First, data is divided into many Regions according to Key, and the data for each Region is stored on only one node (ignoring multiple replicas). The TiDB system has a PD component that is responsible for spreading Regions as evenly as possible across all nodes in the cluster. In this way, on one hand, the storage capacity is scaled horizontally (Regions on the other nodes are automatically scheduled to the newly added node); on the other hand, load balancing is achieved (the situation where one node has a lot of data while the others have little will not occur).
At the same time, in order to ensure that the upper client can access the needed data, there is a component (PD) in the system to record the distribution of Regions on the node, that is, the exact Region of a Key and the node of that Region placed through any Key.
For the second task, TiKV replicates data in Regions, which means that data in one Region will have multiple replicas with the name "Replica". Multiple Replicas of a Region are stored on different nodes to form a Raft Group, which is kept consistent through the Raft algorithm.
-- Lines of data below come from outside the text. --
(* ===== verification/StreamFacts.v ===== *)
(** * What a streaming client receives

    The client's side of the frames of [Stream]: it reads the body as
    Server-Sent Events, parses each payload and looks at the first choice.  The
    theorems compare that with what the provider generated, whatever becomes of
    the connection. *)

From S2P Require Import Prelude Text Json Provider Wire Sse Metrics Budget.
From S2P Require Import Fallback CacheStore Stream.

(** ** Operations and the bytes they deliver *)

Lemma delivered_app l l' : delivered (l ++ l') = (delivered l ++ delivered l')%string.
Proof. unfold delivered. by rewrite map_app, cat_app. Qed.

Lemma delivered_emit o w : op_bytes o = ""%string → delivered (wr_ops (emit o w)) = delivered (wr_ops w).
Proof.
  intros Ho. unfold emit. cbn [wr_ops]. rewrite delivered_app. unfold delivered at 2. simpl. rewrite Ho.
  by rewrite !string_app_nil_r.
Qed.

Definition str_prefix (a b : string) : Prop := ∃ t, b = (a ++ t)%string.

Lemma str_prefix_refl a : str_prefix a a.
Proof. exists ""%string. by rewrite string_app_nil_r. Qed.

Lemma str_prefix_app a b t : str_prefix a b → str_prefix a (b ++ t).
Proof. intros [u ->]. exists (u ++ t)%string. by rewrite string_app_assoc. Qed.

Lemma str_prefix_app_l p a b : str_prefix a b → str_prefix (p ++ a) (p ++ b).
Proof. intros [u ->]. exists u. by rewrite string_app_assoc. Qed.

Lemma substring_prefix k b : str_prefix (String.substring 0 k b) b.
Proof.
  revert k. induction b as [|c b IH]; intros k; [exists ""%string; by destruct k|].
  destruct k as [|k]; [by exists (String c b)|]. destruct (IH k) as [t Ht].
  exists t. change (String c b = String c (String.substring 0 k b ++ t)). by rewrite <- Ht.
Qed.

Lemma write_spec accepts b w :
  let '(ok, w') := write accepts b w in
  if ok then delivered (wr_ops w') = (delivered (wr_ops w) ++ b)%string
  else ∃ p, delivered (wr_ops w') = (delivered (wr_ops w) ++ p)%string ∧ str_prefix p b.
Proof.
  unfold write. destruct (accepts (wr_count w)) as [k|]; cbn [wr_ops]; rewrite delivered_app;
    unfold delivered at 2; simpl; rewrite string_app_nil_r; [|done].
  eexists. split; [done|apply substring_prefix].
Qed.

Lemma writeSSEJSON_spec accepts v w :
  let '(ok, w') := writeSSEJSON accepts v w in
  if ok then delivered (wr_ops w') = (delivered (wr_ops w) ++ frame (marshal v))%string
  else ∃ p, delivered (wr_ops w') = (delivered (wr_ops w) ++ p)%string ∧ str_prefix p (frame (marshal v)).
Proof.
  unfold writeSSEJSON, frame. pose proof (write_spec accepts "data: " w) as H1.
  destruct (write accepts "data: " w) as [[] w1]; cbn [negb].
  2: { destruct H1 as (p & Hp & Hpre). exists p. split; [done|by apply str_prefix_app]. }
  pose proof (write_spec accepts (marshal v) w1) as H2.
  destruct (write accepts (marshal v) w1) as [[] w2]; cbn [negb].
  2: { destruct H2 as (p & Hp & Hpre). exists ("data: " ++ p)%string.
       rewrite Hp, H1, string_app_assoc. split; [done|]. apply str_prefix_app_l. by apply str_prefix_app. }
  pose proof (write_spec accepts (LF_string ++ LF_string) w2) as H3.
  destruct (write accepts (LF_string ++ LF_string) w2) as [[] w3]; cbn [negb].
  - rewrite H3, H2, H1. by rewrite !string_app_assoc.
  - destruct H3 as (p & Hp & Hpre). exists ("data: " ++ marshal v ++ p)%string.
    rewrite Hp, H2, H1, !string_app_assoc. split; [done|]. by do 2 apply str_prefix_app_l.
Qed.

(** A writer that takes everything. *)
Definition steady : nat → option nat := λ _, None.

Lemma write_steady b w : (write steady b w).1 = true.
Proof. done. Qed.

Lemma writeSSEJSON_steady v w : (writeSSEJSON steady v w).1 = true.
Proof. done. Qed.

Definition bytes (w : writer) : string := delivered (wr_ops w).

(** ** The frames of a stream *)

Section frames.
Context (id : string) (created : Z) (model : string).

Definition chunk_payload (first : bool) (c : Chunk) : json := chunk_json (toChatChunk id created model c first).

(** The payloads written for the chunks, [first] while none has been sent. *)
Fixpoint payloads (first : bool) (chunks : list Chunk) : list json :=
  match chunks with
  | [] => []
  | c :: rest => if empty_chunk c then payloads first rest else chunk_payload first c :: payloads false rest
  end.

Definition absorb_all (chunks : list Chunk) (s : loop_state) : loop_state :=
  foldl (λ s c, if empty_chunk c then absorb c s else sent_one (absorb c s)) s chunks.

(** What the loop adds to the body at its end. *)
Definition exit_json (exit : loop_exit) : option json :=
  match exit with FailedLater e => Some (sse_error_json e) | _ => None end.

Definition ending_exit (ending : stream_end) (sent : bool) : loop_exit :=
  match ending with
  | StreamEOF => Completed
  | StreamError _ true => Disconnected
  | StreamError e false => if sent then FailedLater e else FailedFirst e
  end.

Definition error_body (exit : loop_exit) : string :=
  match exit with
  | FailedLater e => frame (marshal (sse_error_json e))
  | FailedFirst e =>
      match asProviderError e with
      | None => marshal (error_json "internal_error" unexpected) ++ LF_string
      | Some p => marshal (error_json (Kind_string (e_Kind p)) (upstream_message p)) ++ LF_string
      end
  | _ => ""
  end.

Lemma encode_spec accepts v w :
  ∃ p, bytes (encode accepts v w) = (bytes w ++ p)%string ∧ str_prefix p (marshal v ++ LF_string) ∧
       (accepts (wr_count w) = None → p = (marshal v ++ LF_string)%string).
Proof.
  unfold bytes, encode. pose proof (write_spec accepts (marshal v ++ LF_string) w) as H.
  destruct (write accepts _ w) as [[] w'] eqn:Hw; simpl.
  - eexists. split; [done|]. split; [apply str_prefix_refl|done].
  - destruct H as (p & Hp & Hpre). exists p. split; [done|]. split; [done|].
    intros Ha. unfold write in Hw. by rewrite Ha in Hw.
Qed.

Lemma error_body_spec accepts e w :
  ∃ p, bytes (writeProviderErrorBody accepts e w) = (bytes w ++ p)%string ∧
    str_prefix p (error_body (FailedFirst e)) ∧
    (accepts (wr_count w) = None → p = error_body (FailedFirst e)).
Proof.
  unfold writeProviderErrorBody, error_body, writeError.
  destruct (asProviderError e) as [pe|].
  - set (w1 := match retryAfterHeader e with Some s => emit _ w | None => w end).
    assert (bytes w1 = bytes w ∧ wr_count w1 = wr_count w) as [Hb Hc].
    { subst w1. destruct (retryAfterHeader e); [|done]. split; [by apply delivered_emit|done]. }
    set (w2 := emit (WriteHeader _) _). assert (bytes w2 = bytes w ∧ wr_count w2 = wr_count w) as [<- <-].
    { subst w2. split; [|done]. unfold bytes. by rewrite !delivered_emit by done. }
    apply encode_spec.
  - set (w2 := emit (WriteHeader _) _). assert (bytes w2 = bytes w ∧ wr_count w2 = wr_count w) as [<- <-].
    { subst w2. split; [|done]. unfold bytes. by rewrite !delivered_emit by done. }
    apply encode_spec.
Qed.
One of the Replicas serves as the Leader of the Group and other as the Follower. By default, all reads and writes are processed through the Leader, where reads are done and write are replicated to followers. The following diagram shows the whole picture about Region and Raft group.

As we distribute and replicate data in Regions, we have a distributed Key-Value system that, to some extent, has the capability of disaster recovery. You no longer need to worry about the capacity, or disk failure and data loss.
MVCC
Many databases implement multi-version concurrency control (MVCC), and TiKV is no exception. Imagine the situation where two clients modify the value of a Key at the same time. Without MVCC, the data needs to be locked. In a distributed scenario, it might cause performance and deadlock problems. TiKV's MVCC implementation is achieved by appending a version number to Key. In short, without MVCC, TiKV's data layout can be seen as:
Key1 -> Value
Key2 -> Value
……
KeyN -> Value
With MVCC, the key array of TiKV is like this:
Key1_Version3 -> Value
Key1_Version2 -> Value
Key1_Version1 -> Value
……
Key2_Version4 -> Value
Key2_Version3 -> Value
Key2_Version2 -> Value
Key2_Version1 -> Value
……
KeyN_Version2 -> Value
KeyN_Version1 -> Value
……
Note that for multiple versions of the same Key, versions with larger numbers are placed first (see the Key-Value section where Keys are arranged in order), so that when you obtain Value through Key + Version, the Key of MVCC can be constructed with Key and Version, which is Key_Version. Then you can directly locate the first position greater than or equal to this Key_Version through RocksDB's SeekPrefix(Key_Version) API.
Distributed ACID transaction
Transaction of TiKV adopts the model used by Google in BigTable: Percolator. TiKV's implementation is inspired by this paper, with a lot of optimizations. See transaction overview for details.